In a world where everything is fast-paced, I believe we miss out on some stuff that deserves our attention.
Just like we need to stop and smell the roses, we need to stop and pay heed to the little life traumas that hit us daily. For today, I will jot down the list of small things that disturbed me and that I didn’t pay attention to.
My patient and colleague suffering from liver failure secondary to hepatitis in pregnancy who died. It reminded me of the time I had hepatitis and recovered after a week of crazy weakness and rest. A belated thanks for health to the Lord above.
The young boy who died secondary to electrocution. My family members have often been subject to exposure to an electrical current while turning on or off the water motor. It’s a very common ritual in our household. Anyone reading this should feel grateful for not succumbing to such an accident.
The doctor, a patient with diabetic ketoacidosis. She was admitted because she quits her medications when she sees her ex excelling. Most of us exhibit a very passive-aggressive behavior of comparing our lives to our peers and self-sabotaging ourselves. Is the grass really greener or the other side?
The patient who recovered from organophosphate poisoning. Long after a month’s ICU admission, he was on the ventilator and his family on pins and needles praying for him. The poisoning was because of yet another love story not working out. However, the people who suffered the consequences were his parents.
Is life really worth giving away for these incidents that won’t matter in the long run? Or is therapy a very underused treatment in my part of the country? Can something be done to encourage awareness? The thought of going to a psychiatrist or a therapist is still taboo.

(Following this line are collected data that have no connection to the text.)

(** * Room relay of the translating chat server (server.js)

    The Socket.IO handlers of server.js ([join], [chatMessage],
    [disconnect]) over the two process-wide maps [rooms] and
    [messageHistory], embedded as state-passing functions.

    Conventions of the embedding.
    - Payload fields are strings; a missing or otherwise falsy field is the
      empty string, so JavaScript truthiness of a field is [truthy].  A
      string is the UTF-8 encoding of the JavaScript string.
    - A JavaScript [Map] is an insertion-ordered association list with the
      operations of module [JsMap]; iteration order is list order.
    - The outside world (clock, Firestore, Gemini, Azure translator) is a
      state [World] with one oracle per remote call.  A rejected promise or
      thrown exception of a remote call is the answer [None].
    - Everything a handler does to the outside is collected, in program
      order, in a list of [Effect]s.  [console] output is not recorded.
    - [join] and [disconnect] run without interruption.  [chatMessage]
      awaits remote calls, and other events are handled while it waits:
      module [Async] is the server as a machine that takes one step per
      socket event and per answer of a remote call, the handlers in flight
      being part of its state.  The function [chatMessage] is the run of
      the handler in which nothing else is handled before its last answer
      has arrived. *)

From Stdlib Require Import String List Bool Arith Lia Ascii Sorted.
Import ListNotations.

#[local] Open Scope string_scope.
#[local] Open Scope list_scope.

(** ** JavaScript values *)

(** [!s] is false exactly for the non-empty string. *)
Definition truthy (s : string) : bool := negb (s =? "").

Definition byteIs (c : ascii) (n : nat) : bool := (nat_of_ascii c =? n)%nat.

(** The white space that [trim] strips is the WhiteSpace and LineTerminator
    characters of the language.  Those of one byte: U+0009 to U+000D and
    U+0020. *)
Definition space1 (c : ascii) : bool :=
  byteIs c 9 || byteIs c 10 || byteIs c 11 || byteIs c 12 || byteIs c 13
  || byteIs c 32.

(** Of two bytes: U+00A0. *)
Definition space2 (c1 c2 : ascii) : bool := byteIs c1 194 && byteIs c2 160.

(** Of three bytes: U+1680, U+2000 to U+200A, U+2028, U+2029, U+202F,
    U+205F, U+3000 and U+FEFF. *)
Definition space3 (c1 c2 c3 : ascii) : bool :=
  (byteIs c1 225 && byteIs c2 154 && byteIs c3 128)
  || (byteIs c1 226 && byteIs c2 128
      && (((128 <=? nat_of_ascii c3)%nat && (nat_of_ascii c3 <=? 138)%nat)
          || byteIs c3 168 || byteIs c3 169 || byteIs c3 175))
  || (byteIs c1 226 && byteIs c2 129 && byteIs c3 159)
  || (byteIs c1 227 && byteIs c2 128 && byteIs c3 128)
  || (byteIs c1 239 && byteIs c2 187 && byteIs c3 191).

(** The white space at the start of a text is dropped. *)
Fixpoint drop_space (l : list ascii) : list ascii :=
  match l with
  | [] => []
  | c1 :: l1 =>
      if space1 c1 then drop_space l1
      else match l1 with
           | [] => l
           | c2 :: l2 =>
               if space2 c1 c2 then drop_space l2
               else match l2 with
                    | [] => l
                    | c3 :: l3 =>
                        if space3 c1 c2 c3 then drop_space l3 else l
                    end
           end
  end.

(** The same at the end of a text, on the text in reverse: [r] starts with
    the last byte. *)
Fixpoint drop_space_end (r : list ascii) : list ascii :=
  match r with
  | [] => []
  | c3 :: r1 =>
      if space1 c3 then drop_space_end r1
      else match r1 with
           | [] => r
           | c2 :: r2 =>
               if space2 c2 c3 then drop_space_end r2
               else match r2 with
                    | [] => r
                    | c1 :: r3 =>
                        if space3 c1 c2 c3 then drop_space_end r3 else r
                    end
           end
  end.

(** [s.trim()] *)
Definition trim (s : string) : string :=
  string_of_list_ascii
    (rev (drop_space_end (rev (drop_space (list_ascii_of_string s))))).

(** [s.split('\n')] *)
Fixpoint split_nl (s : string) : list string :=
  match s with
  | EmptyString => [EmptyString]
  | String c rest =>
      if (nat_of_ascii c =? 10)%nat then EmptyString :: split_nl rest
      else match split_nl rest with
           | h :: t => String c h :: t
           | [] => [String c EmptyString]
           end
  end.

(** ** Insertion-ordered maps with string keys *)

Module JsMap.
Section Ops.
Context {V : Type}.

Fixpoint get (k : string) (m : list (string * V)) : option V :=
  match m with
  | [] => None
  | (k', v) :: m' => if k' =? k then Some v else get k m'
  end.

Definition has (k : string) (m : list (string * V)) : bool :=
  match get k m with Some _ => true | None => false end.

(** [m.set(k, v)]: an existing key keeps its position. *)
Fixpoint set (k : string) (v : V) (m : list (string * V))
  : list (string * V) :=
  match m with
  | [] => [(k, v)]
  | (k', v') :: m' =>
      if k' =? k then (k, v) :: m' else (k', v') :: set k v m'
  end.

Definition delete (k : string) (m : list (string * V))
  : list (string * V) :=
  filter (fun kv => negb (fst kv =? k)) m.

Definition size (m : list (string * V)) : nat := length m.

Definition keys (m : list (string * V)) : list string := map fst m.
End Ops.
End JsMap.

(** ** Data of the relay *)

(** The value stored per socket id in a room: [{ username, language, role }]. *)
Record User := mkUser {
  username : string;
  language : string;
  role : string
}.

(** A message object.  The join notice has only [username], [text],
    [timestamp] and [type]; the other fields are then absent. *)
Record Msg := mkMsg {
  msg_username : string;
  msg_text : string;
  msg_originalText : option string;
  msg_isTranslated : option bool;
  msg_timestamp : string;
  msg_type : string;
  msg_role : option string
}.

(** [rooms] and [messageHistory] *)
Record Server := mkServer {
  rooms : list (string * list (string * User));
  messageHistory : list (string * list Msg)
}.

Definition init : Server := mkServer [] [].

(** [socket.emit] reaches the handler's own socket, [io.to(name).emit] the
    Socket.IO room [name] (a socket id names the room of that socket). *)
Inductive Target :=
| Socket (id : string)
| To (name : string).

The diabetic 15-year-old patient. He approached me with hopeful eyes begging me not to increase his insulin dose. But at the same time, he couldn’t resist the urge to eat ice cream and chocolates. In all his innocence, he asked for a drug that would stop the urge to eat desserts or maybe some religious recitations that would help curb this urge.
I couldn’t help but wonder if I had it, my layers of adipose wouldn’t have existed, and the number of times I have drowned my sorrows in a tub of ice cream.
What a privilege to have desserts without the fear of landing in the emergency department!
While it is a weekly activity for some of us to look up new cuisines and try them, there are people who cannot think about and live through this.
Taking stock of all these experiences, I feel like I have no answers. They lead me to a space of unrest and dissatisfaction for not having a pill that would instantly drop 10 kilos, cure hep E, curb food craving or resolve a heartache.
But I feel grateful for bypassing most life hurdles that people live with, those hurdles that life chooses for them rather than themselves.
Natasha Khalid is a physician in Pakistan.